Recently, I stumbled upon a Huffington Post article by Kristin Kirkpatrick, manager of wellness nutrition services at the Cleveland Clinic Wellness Institute, which touted the many health benefits of drinking coffee. (My favorite, by the way, is lowering “your risk of death.”) This is terrific news because not only do I like living, but also because perhaps my addiction has some health benefits after all? Reading about coffee’s antioxidant properties (and trying to justify my sleep deprivation) made me wonder about another favorite food with underlying health benefits: chocolate.

Right about now, you are probably asking yourself what this ode to coffee and chocolate is doing in a magazine dedicated to the importance of global development and the extraordinary work of development professionals. I’ll tell you in two words: global market.

Let me explain. The fact is that in today’s hyper-globalized world, development and the overseas market have become increasingly connected, intertwined and sometimes interdependent. As a result, America’s foreign assistance agencies play an increasingly important role in our economic prosperity and our national security, in addition to demonstrating our finest values as a nation.

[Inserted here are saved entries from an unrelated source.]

(** C3, amended: when the detector raises on a frame, or the predictor on
    one of its faces after the faces before it were processed, the loop
    ends at that call: the faces and frames still to come play no part, the
    finally block runs, and the exception leaves the script (a
    KeyboardInterrupt is swallowed and the script returns); no alarm
    command follows the failing call, and the AlarmState is the one held
    before the frame unless a face processed before the failure started
    the alarm. *)
Theorem service_error_ends_loop :
  forall (fr : frame_in) (rest : list frame_in) (s : state) (e : exn)
         (pre : list face_in) (s1 : state),
    service_error fr s e pre s1 ->
    while_true (fr :: rest) s = (Raise e, s1)
    /\ (forall w : world,
          frames w = fr :: rest ->
          fst (main w s) <> Ok Running
          /\ snd (main w s) = after_cleanup w s1
          /\ playing (snd (main w s)) = playing s1
          /\ count_call MusicPlay (snd (main w s)) = count_call MusicPlay s1
          /\ (release_r w = Ok tt -> destroyAllWindows_r w = Ok tt ->
              fst (main w s)
              = match e with
                | KeyboardInterrupt => Ok Returned
                | _ => Raise e
                end))
    /\ count_call MusicPlay s1
       = (count_call MusicPlay s + length (filter face_signal pre))%nat
    /\ playing s1 = playing s || existsb face_signal pre
    /\ (existsb face_signal pre = false -> alarm_state s1 = alarm_state s).
Proof.
  intros fr rest s e pre s1 Herr.
  pose proof (service_error_raises fr s e pre s1 Herr) as Hbody.
  pose proof (while_true_raise fr rest s s1 e Hbody) as Hloop.
  destruct (service_error_alarm fr s e pre s1 Herr) as [Hplaying Hplays].
  split; [exact Hloop |]. split; [| split; [exact Hplays | split]].
  - intros w Hw.
    assert (Hexit : fst (main w s) <> Ok Running).
    { unfold main. rewrite Hw, Hloop. unfold cleanup, bind, extcall, lift, ret.
      destruct e, (release_r w) as [[] | e1],
        (destroyAllWindows_r w) as [[] | e2]; discriminate. }
    split; [exact Hexit |].
    rewrite (main_exit_state w s Hexit), Hw, Hloop. cbn [snd].
    split; [reflexivity |].
    split; [unfold after_cleanup; destruct (release_r w); reflexivity |].
    split; [unfold after_cleanup, count_call;
            destruct (release_r w); reflexivity |].
    intros Hr Hd. unfold main. rewrite Hw, Hloop.
    unfold cleanup, bind, extcall, lift, ret. rewrite Hr, Hd.
    destruct e; reflexivity.
  - exact Hplaying.
  - intros Hnone. apply alarm_state_playing.
    rewrite Hplaying, Hnone. apply orb_false_r.
Qed.

Lemma service_error_ends_loop_witness :
  (while_true [failing_frame; drowsy_frame] init
   = (Raise (ExternalError "detector"%string), after_detect init)
   /\ (forall w : world,
         frames w = [failing_frame; drowsy_frame] ->
         fst (main w init) <> Ok Running
         /\ snd (main w init) = after_cleanup w (after_detect init)
         /\ playing (snd (main w init)) = playing (after_detect init)
         /\ count_call MusicPlay (snd (main w init))
            = count_call MusicPlay (after_detect init)
         /\ (release_r w = Ok tt -> destroyAllWindows_r w = Ok tt ->
             fst (main w init) = Raise (ExternalError "detector"%string)))
   /\ count_call MusicPlay (after_detect init)
      = (count_call MusicPlay init + length (filter face_signal []))%nat
   /\ playing (after_detect init) = playing init || existsb face_signal []
   /\ (existsb face_signal [] = false ->
       alarm_state (after_detect init) = alarm_state init))
  /\ (while_true [unpredictable_frame; drowsy_frame] init
      = (Raise (ExternalError "predictor"%string),
         snd (loop_body unpredictable_frame init))
      /\ (forall w : world,
            frames w = [unpredictable_frame; drowsy_frame] ->
            fst (main w init) <> Ok Running
            /\ snd (main w init)
               = after_cleanup w (snd (loop_body unpredictable_frame init))
            /\ playing (snd (main w init))
               = playing (snd (loop_body unpredictable_frame init))
            /\ count_call MusicPlay (snd (main w init))
               = count_call MusicPlay (snd (loop_body unpredictable_frame init))
            /\ (release_r w = Ok tt -> destroyAllWindows_r w = Ok tt ->
                fst (main w init) = Raise (ExternalError "predictor"%string)))
      /\ count_call MusicPlay (snd (loop_body unpredictable_frame init))
         = (count_call MusicPlay init
            + length (filter face_signal [drowsy_face]))%nat
      /\ playing (snd (loop_body unpredictable_frame init))
         = playing init || existsb face_signal [drowsy_face]
      /\ (existsb face_signal [drowsy_face] = false ->
          alarm_state (snd (loop_body unpredictable_frame init))
          = alarm_state init)).
Proof.
  split.
  - apply (service_error_ends_loop
             failing_frame [drowsy_frame] init
             (ExternalError "detector"%string) [] (after_detect init)).
    apply detector_error; reflexivity.
  - apply (service_error_ends_loop
             unpredictable_frame [drowsy_frame] init
             (ExternalError "predictor"%string) [drowsy_face]
             (snd (loop_body unpredictable_frame init))).
    apply (predictor_error unpredictable_frame init
             (ExternalError "predictor"%string)
             [drowsy_face] unpredictable_face [awake_face]
             (snd (for_faces [drowsy_face] (after_detect init))));
      reflexivity.
Defined.

(** ** Landmark sets that are too short *)

(** C9, as stated, fails: sixty landmarks give the two contours and no
    error; ten landmarks raise IndexError, the face is not skipped and the
    script ends with that exception without looking at the next face or
    reading the next frame, whether the short face comes first or after
    another face. *)
Lemma short_landmarks_not_rejected :
  length landmarks_60 = 60%nat
  /\ extract_eyes landmarks_60 = Ok (scenario_A, scenario_B)
  /\ main (world_of [frame_of [face_of landmarks_10; drowsy_face] (-1);
                     drowsy_frame]) init
     = (Raise IndexError,
        mkState false [DestroyAllWindows; CapRelease; Predict; Detect;
                       CvtColor; CapRead])
  /\ main (world_of [short_face_frame; drowsy_frame]) init
     = (Raise IndexError,
        mkState true [DestroyAllWindows; CapRelease; Predict; MusicPlay;
                      Print; Predict; Detect; CvtColor; CapRead]).
Proof. repeat split. Qed.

Both coffee and cocoa translate into big business in America, but these antioxidant rich products are also the cornerstone of many economies all over the developing world. Coffee is the second-most traded commodity in the world, second only to oil. According to a 2012 small Business Market research report, around 75% of American adults drink coffee regularly, with around 60% sipping on this caffeinated delight daily. All of this consumption translates into big bucks for the U.S. coffee market — to the tune of $30 billion to $32 billion. As for chocolate, Scientific American recently reported that the industry rakes in around $90 billion a year, which is larger than the GDP of 130 countries.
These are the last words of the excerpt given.